Neelkamal Alomayan Kalita* and Guru Vasishtha
Background: The utilization of healthcare services is low across developing nations. It is very challenging to provide healthcare services to the entire population, regardless of the development. In a given location, access to health care is influenced by various factors, including the availability of health services in the area (supply) and, the population of that location (demand). Therefore, this study identifies the shortfalls of PHCs in the district and its decline in coverage areas according to the variations in altitude as per the norm given by the National Rural Health Mission (NRHM).
Materials and methods: Voronoi map analysis and Euclidean buffer model were used to measure the coverage of the Primary Health Centre (PHC) and its catchment area in both the hilly districts of Uttarakhand i.e., Rudraprayag and Chamoli.
Results: Though Uttarakhand has achieved 85% institutional delivery, it is way behind the target set by the National Population Policy 2000 to achieve 100% institutional delivery by 2010 in India.
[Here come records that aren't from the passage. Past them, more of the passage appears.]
(** C6.  In the block any overload of [get_data] returns (by range, by row
    index, by primary key), every cell is the value the master state holds
    for it when that value is valid and the "none" scalar when it is not:
    no cell of the block is an invalid scalar other than "none" itself. *)
Theorem get_data_replaces_invalid_cells c :
  (∀ start_row end_row start_col end_col : Z,
     let ext := sanitize_get_data_extents (get_row_count c) (get_column_count c)
                  start_row end_row start_col end_col in
     ∃ values,
       get_data c start_row end_row start_col end_col = Returned values
       ∧ Forall normalized values
       ∧ ∀ ridx cidx : Z,
           (m_srow ext ≤ ridx < m_erow ext)%Z →
           (m_scol ext ≤ cidx < m_ecol ext)%Z →
           values !! Z.to_nat ((ridx - m_srow ext) * (m_ecol ext - m_scol ext)
                               + (cidx - m_scol ext))
           = Some (normalize_cell
                     (stored_range c start_row end_row ext cidx ridx)))
  ∧ (∀ rows : list N,
       Forall normalized (get_data_rows c rows)
       ∧ ∀ ridx cidx : nat,
           ridx < length rows → cidx < Z.to_nat (get_column_count c) →
           get_data_rows c rows !! (ridx * Z.to_nat (get_column_count c) + cidx)
           = Some (normalize_cell (stored_rows c rows cidx ridx)))
  ∧ (∀ pkeys : list t_tscalar,
       Forall normalized (get_data_pkeys c pkeys)
       ∧ ∀ ridx cidx : nat,
           ridx < length pkeys → cidx < Z.to_nat (get_column_count c) →
           get_data_pkeys c pkeys !! (ridx * Z.to_nat (get_column_count c) + cidx)
           = Some (normalize_cell (stored_pkeys c pkeys cidx ridx))).
Proof.
  split; [|split].
  - intros start_row end_row start_col end_col ext.
    destruct (sanitize_get_data_extents_bounds (get_row_count c)
                (get_column_count c) start_row end_row start_col end_col
                (get_row_count_nonneg c) (get_column_count_nonneg c))
      as (Hr & _ & Hc & _).
    fold ext in Hr, Hc.
    eexists. split; [apply get_data_returns|]. fold ext.
    destruct (get_data_store_range_block ext
                (λ cidx, read_column_range (m_gstate c)
                           (column_at (m_schema c) (Z.to_nat cidx))
                           start_row end_row
                           (replicate (Z.to_nat (m_erow ext - m_srow ext))
                                      scalar_default)) Hr Hc)
      as (_ & Hcell & Hall).
    split; [exact Hall|]. intros ridx cidx Hridx Hcidx.
    apply (Hcell ridx cidx Hridx Hcidx).
  - intros rows.
    destruct (get_data_store_block (length rows) (Z.to_nat (get_column_count c))
                (λ cidx, read_column_rows (m_gstate c)
                           (column_at (m_schema c) cidx) rows
                           (replicate (length rows) scalar_default)))
      as (_ & Hcell & Hall).
    split; [exact Hall|exact Hcell].
  - intros pkeys.
    destruct (get_data_store_block (length pkeys) (Z.to_nat (get_column_count c))
                (λ cidx, read_column_pkeys (m_gstate c)
                           (column_at (m_schema c) cidx) pkeys
                           (replicate (length pkeys) scalar_default)))
      as (_ & Hcell & Hall).
    split; [exact Hall|exact Hcell].
Qed.

(** *** get_row_delta *)

Lemma get_data_pkeys_clear_deltas c pkeys :
  get_data_pkeys (clear_deltas c) pkeys = get_data_pkeys c pkeys.
Proof. reflexivity. Qed.

Lemma get_data_pkeys_nil c : get_data_pkeys c [] = [].
Proof.
  apply length_zero_iff_nil.
  destruct (get_data_store_block 0 (Z.to_nat (get_column_count c))
              (λ cidx, read_column_pkeys (m_gstate c)
                         (column_at (m_schema c) cidx) []
                         (replicate 0 scalar_default)))
    as (Hlen & _).
  exact Hlen.
Qed.

Lemma get_row_delta_after_step_begin c :
  m_init c = true →
  (get_row_delta (step_begin c)).1
  = {| rows_changed := false; delta_num_rows := 0; delta_data := [] |}.
Proof.
  intros Hinit. unfold get_row_delta, delta_pkey_vector, get_delta_pkeys.
  unfold step_begin. rewrite Hinit. simpl.
  rewrite elements_empty. simpl. by rewrite get_data_pkeys_nil.
Qed.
An apparent disparity in the coverage of healthcare services is observed. In some pockets of the Chamoli district, the population pressure on PHCs was as high as 50000 populations per PHC which is definitely due to the shortfall of PHCs.
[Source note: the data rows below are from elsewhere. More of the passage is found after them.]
Lemma render_raises (self : ELearningVisualizer) (env_state : EnvState)
    (action : option Z) (reward : option float) (episode : option Z)
    (total_reward : option float) (events : list Event) :
  configured self ->
  drawable (width self) env_state episode = false ->
  exists e,
    e <> IndexError /\
    snd (render self env_state action reward episode total_reward events) = Raise e.
Proof.
  intros Hconf Hd.
  set (self1 := update_action_display (set_screen [fill (COLORS background)] self) action).
  assert (Hconf1 : configured self1) by now apply configured_update.
  unfold render. fold self1.
  rewrite (_draw_aac_panel_commands self1 env_state Hconf1).
  destruct (within_str_digits (get (hints_requested env_state) 0) &&
            within_str_digits (get (time_on_lesson env_state) 0)) eqn:Hl.
  - apply andb_prop in Hl as [Hh Ht].
    rewrite (_draw_lesson_panel_commands self1 _ Hh Ht).
    destruct (bars_drawable env_state && within_str_digits (get (step env_state) 0)) eqn:Hm.
    + apply andb_prop in Hm as [Hb Hs].
      destruct (_draw_metrics_panel_commands self1 env_state reward total_reward Hb Hs)
        as (n1 & n2 & n3 & _ & _ & _ & _ & _ & _ & Em).
      rewrite Em.
      destruct (episode_printable episode) eqn:He.
      * rewrite (_draw_agent_info_panel_commands self1 _ _ He).
        assert (Hw : in_c_long (width self1) = false).
        { unfold self1. rewrite width_update.
          unfold drawable, texts_printable in Hd. fold (episode_printable episode) in Hd.
          rewrite Hh, Ht, Hs, He, Hb in Hd. exact Hd. }
        rewrite (_draw_header_raises self1 Hw).
        exists TypeError. split; [discriminate | reflexivity].
      * rewrite (_draw_agent_info_panel_raises self1 _ _ He).
        exists ValueError. split; [discriminate | reflexivity].
    + destruct (_draw_metrics_panel_raises self1 env_state reward total_reward Hm)
        as (e & out & He & Em).
      rewrite Em. exists e. split; [exact He | reflexivity].
  - destruct (_draw_lesson_panel_raises self1 env_state Hl) as (out & El).
    rewrite El. exists ValueError. split; [discriminate | reflexivity].
Qed.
Conclusions: Uttarakhand's healthcare coverage is low despite achieving 85% of institutional delivery. Population pressure on Primary Health Centres (PHCs) is high in Chamoli, causing a shortfall. Based on the terrain and elevation of the region, a dynamic population threshold for setting up PHCs, focusing mainly on coverage should be adopted. The findings of the study will be helpful for the government stakeholders, and policymakers in developing infrastructures to improve coverage and identification of optimal locations as well as population for setting up more PHCs.